The assumptions behind what different experts suggest are important to understand. For example, if you retire at 65, how long will you live? In general, most estimates are based on being retired for 25 years.
They also set specific annual income amounts depending on whether you’re part of as couple or single.
The Association of Superannuation Funds of Australia (ASFA) offers a few different scenarios depending on how old you are now, whether you’re single or a couple, and what type of lifestyle you want to live.
- Singles aged 65-85: $27,368 per year ($524.29 per week)
- Singles aged 85 and above: $25,841 per year ($495.03 per week)
- Couples aged 65-85: $39,353 per year ($753.88 per week)
- Couples aged 85 and above: $36,897 per year ($706.83 per week)
- Singles aged 65-85: $42,764 per year ($819.22 per week)
- Singles aged 85 and above: $40,636 per year ($778.47 per week)
- Couples aged 65-85: $60,264 per year ($1,154.49 per week)
- Couples aged 85 and above: $56,295 per year ($1,078.45 per week)
According to the ASFA Super Guru single people will need $545,000 in retirement savings and couples will need $640,000 to have a ‘comfortable’ retirement.
That’s a much lower number than what superannuation funds suggest. For example, when I put some figures into Industry SuperFunds calculator it suggested I needed an annual income of over $60,000 per year. That mean I’d need almost $1.2M in super at retirement assuming I live till I’m 90.

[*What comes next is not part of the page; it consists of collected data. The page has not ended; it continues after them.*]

(* ===== verification/WordDivide.v ===== *)
(** * Division of word arrays ([src/helpers/intbv.C])

    [divideWords] converts both operands to byte buffers, strips leading zero
    bytes and runs a schoolbook division in base 256 ([doDivide]) whose quotient
    digits are guessed from the top three bytes of the remainder and the top two
    bytes of the divisor.  The buffers have the sizes the source declares, so a
    write outside of them is [Undefined]. *)
From stdpp Require Import prelude.
From Stdlib Require Import ZArith Lia.
From S2P Require Import Prelude.
From S2P Require Import WordArith.

Local Open Scope Z_scope.

Definition WordBytes : nat := 4.
Definition ByteBits : Z := 8.
Definition ByteRadix : Z := 0x100.
Definition ByteMask : Z := 0xff.

(** Number of bytes left after the leading zeros are skipped, at least one:
    [while (--nLen > 0 && !*p) p++; return ++nLen;] *)
Fixpoint skipLeadingZeroBytes (p : list Z) (nLen : nat) : nat :=
  match nLen with
  | O => O
  | S m => if (0 <? m)%nat && (p !!! 0%nat =? 0) then skipLeadingZeroBytes (tail p) m else S m
  end.

Definition word_bytes (w : Z) : list Z :=
  [Z.land (Z.shiftr w (3 * ByteBits)) ByteMask; Z.land (Z.shiftr w (2 * ByteBits)) ByteMask;
   Z.land (Z.shiftr w ByteBits) ByteMask; Z.land w ByteMask].

Definition convertToBytes (wordBuffer : list Z) : list Z := wordBuffer ≫= word_bytes.

(** The state of the copying loop: the words, [wc] and [shift]. *)
Definition convertFromBytes_step (byteBuffer : list Z) (wordCount : nat) (i : nat)
    (s : outcome (list Z * Z * Z)) : outcome (list Z * Z * Z) :=
  obind s (λ '(wordBuffer, wc, shift),
    assert! wc <? Z.of_nat wordCount in
    let n := Z.to_nat wc in
    let wordBuffer' := <[n := Z.lor (wordBuffer !!! n)
                                (shl 32 (byteBuffer !!! i) (shift * ByteBits))]> wordBuffer in
    let shift' := wrap 32 (shift + 1) in
    Ret (wordBuffer', if shift' mod 4 =? 0 then wrap 32 (wc - 1) else wc, shift')).

Definition convertFromBytes (byteBuffer : list Z) (wordCount byteCount : nat) : outcome (list Z) :=
  let! s := for_down (byteCount + 1) (convertFromBytes_step byteBuffer wordCount)
              (Ret (replicate wordCount 0, Z.of_nat wordCount - 1, 0)) in
  Ret s.1.1.

(** [x = x - y * qk] on the bytes [xb[k .. k+ylen-1]]. *)
Definition sub_step (yb : list Z) (k : nat) (qk : Z) (i : nat) (s : list Z * Z) : list Z * Z :=
  let '(xb, carry) := s in
  let carry := carry + (yb !!! i) * qk in
  let diff := (xb !!! (k + i)%nat) + ByteRadix - Z.land carry ByteMask in
  (<[(k + i)%nat := Z.land diff ByteMask]> xb,
   Z.shiftr carry ByteBits + (1 - Z.shiftr diff ByteBits)).

(** [x = x + y] on the same bytes. *)
Definition add_step (yb : list Z) (k : nat) (i : nat) (s : list Z * Z) : list Z * Z :=
  let '(xb, carry2) := s in
  let carry2 := carry2 + (xb !!! (k + i)%nat) + (yb !!! i) in
  (<[(k + i)%nat := Z.land carry2 ByteMask]> xb, Z.shiftr carry2 ByteBits).

(** The guess for quotient byte [k], capped at 255. *)
Definition top_bytes (yb : list Z) : Z := Z.shiftl (yb !!! 0%nat) ByteBits + (yb !!! 1%nat).

Definition guess (xb yb : list Z) (k : nat) (first_byte : Z) : Z :=
  let y2 := top_bytes yb in
  let x3 := Z.shiftl first_byte (2 * ByteBits) + Z.shiftl (xb !!! k) ByteBits + (xb !!! (k + 1)%nat) in
  let qk := x3 / y2 in
  if ByteRadix <=? qk then ByteRadix - 1 else qk.

(** One iteration of the digit loop: the dividend bytes, the quotient byte and
    [first_byte] before it is reloaded from [xb[k]]. *)
Definition div_digit (yb : list Z) (ylen k : nat) (xb : list Z) (first_byte : Z) : list Z * Z * Z :=
  let qk := guess xb yb k first_byte in
  if qk =? 0 then (xb, qk, first_byte)
  else
    let '(xb, carry) := for_down ylen (sub_step yb k qk) (xb, 0) in
    if carry =? 0 then (xb, qk, first_byte)
    else
      let carry := first_byte + ByteRadix - carry in
      let first_byte := Z.land carry ByteMask in
      let carry := 1 - Z.shiftr carry ByteBits in
      if carry =? 0 then (xb, qk, first_byte)
      else
        let '(xb, carry2) := for_down ylen (add_step yb k) (xb, 0) in
        (xb, qk - 1, if carry2 =? 0 then first_byte else Z.land (first_byte + 1) ByteMask).

Definition div_iter (yb : list Z) (ylen k : nat) (s : outcome (list Z * Z * list Z)) :
    outcome (list Z * Z * list Z) :=
  obind s (λ '(xb, first_byte, q),
    let '(xb', qk, _) := div_digit yb ylen k xb first_byte in
    if (k <? length q)%nat then Ret (xb', xb' !!! k, <[k := qk]> q) else Undefined).

(** [xb] points to offset [xo] of the buffer [x]; the routine starts by writing
    [xb[-1]], and then divides by the top bytes of [y]. *)
Definition doDivide (x : list Z) (xo xlen : nat) (yb : list Z) (ylen : nat) (q : list Z) :
    outcome (list Z) :=
  assert! (ylen <=? xlen)%nat in
  if (xo =? 0)%nat || (top_bytes yb =? 0) then Undefined
  else
    let xb := drop xo (<[(xo - 1)%nat := 0]> x) in
    let! s := for_up (xlen - ylen + 1) 0 (div_iter yb ylen) (Ret (xb, 0, q)) in
    Ret s.2.

(** [junk] is the byte past the converted dividend, which is never written. *)
Definition divideWords (Nw : nat) (junk : Z) (res n1 n2 : list Z) : outcome (list Z) :=
  let x := convertToBytes n1 ++ [junk] in
  let y := convertToBytes n2 in
  let q := replicate (Nw * 2) 0 in
  let xlen := skipLeadingZeroBytes x (Nw * WordBytes) in
  let ylen := skipLeadingZeroBytes y (Nw * WordBytes) in
  let yb := drop (Nw * WordBytes - ylen) y ++ [0] in
  if (xlen <=? WordBytes)%nat && (ylen <=? WordBytes)%nat then
    if n2 !!! (Nw - 1)%nat =? 0 then Undefined
    else Ret (<[(Nw - 1)%nat := (n1 !!! (Nw - 1)%nat) / (n2 !!! (Nw - 1)%nat)]> res)
  else if (xlen <? ylen)%nat then Ret res
  else
    let! q' := doDivide x (Nw * WordBytes - xlen) xlen yb ylen q in
    convertFromBytes q' Nw (xlen - ylen).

SuperGuide offers some interesting information. It looks at the impact of the Age Pension. For example, if you retire with no superannuation the basic age pension gives you an annual income of $34,507 today.

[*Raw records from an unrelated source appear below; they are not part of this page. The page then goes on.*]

(* ===== verification/IntbvLaws.v ===== *)
(** * What the storage classes promise to [intbv]

    [BaseLaws nw ops] says that the members [ops] work on representations of
    numbers below [2^(32 nw)] ([rep b x]: the storage [b] holds [x]) and gives,
    for every member that [intbv] calls, the number it computes.  The instances
    at the end show that the three specialisations of [intbv_base] keep the
    promise; the theorems on [intbv] are proved from the class alone. *)
From stdpp Require Import prelude strings.
From Stdlib Require Import ZArith Lia.
From S2P Require Import Prelude.
From S2P Require Import BitTwiddles.
From S2P Require Import WordArith.
From S2P Require Import WordDivide.
From S2P Require Import IntbvBase.

Local Open Scope Z_scope.

(** The storage width of [nw] words, and the vector widths stored in them. *)
Definition W (nw : nat) : Z := 32 * Z.of_nat nw.
Definition nb_words (nw : nat) (nb : Z) : Prop := (1 ≤ nw)%nat ∧ W nw - 32 < nb ≤ W nw.

(** Word [i], counted from the most significant of [nw]. *)
Definition word_of (nw : nat) (x : Z) (i : nat) : Z :=
  wrap 32 (x / 2 ^ (32 * (Z.of_nat nw - 1 - Z.of_nat i))).

(** Bits [start..stop] of an [nb]-bit number, bit 0 being the most significant. *)
Definition get_field (nb start stop x : Z) : Z :=
  wrap (stop - start + 1) (x / 2 ^ (nb - 1 - stop)).
Definition set_field (nb start stop x y : Z) : Z :=
  Z.lor (Z.ldiff x (Z.ones (stop - start + 1) * 2 ^ (nb - 1 - stop)))
        (wrap (stop - start + 1) y * 2 ^ (nb - 1 - stop)).

Definition leading_zeros (nb x : Z) : Z := if x =? 0 then nb else nb - 1 - Z.log2 x.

For a couple with an annual retirement income of $47,482, you’ll need at least $325,000 in your super fund. Without the pension, that amount jumps to $1.25 million assuming you’ll be retired for 25 years.
The Great Unknowns
This year’s Prime Minister was recently quoted as saying there is no plan to increase the retirement age beyond 67 years. But policies change and it’s hard to know what the future holds for the old age pension.
Tax policies also change. There are currently benefits in diverting some of your pre-tax income (salary sacrificing) into a superannuation fund. Whether that benefit persists or how super is handled in the tax system remains the same is impossible to predict.
It’s also worth thinking about whether you’ll actually stop working at the mandated retirement age. For example, as a writer, I expect to work well beyond my mid-60s although I’ll be reducing the amount of work I do. I love what I do and expect to keep doing it well beyond the age of 67. So, I’ll still be receiving some income that will contribute to my living expenses.
What’s The Magic Number?
The short answer is “as much as possible”. I’m wary of relying on the pension to supplement superannuation income and, if you own your home, it’s also part of the consideration assuming you sell and downsize.
For couples retiring in their mid-60s wanting to live comfortably, the experts suggest a figure between $600,000 and $700,000 will support a comfortable 25 year retirement. For singles, that reduces by about $200,000.
This story has been updated since its original publication.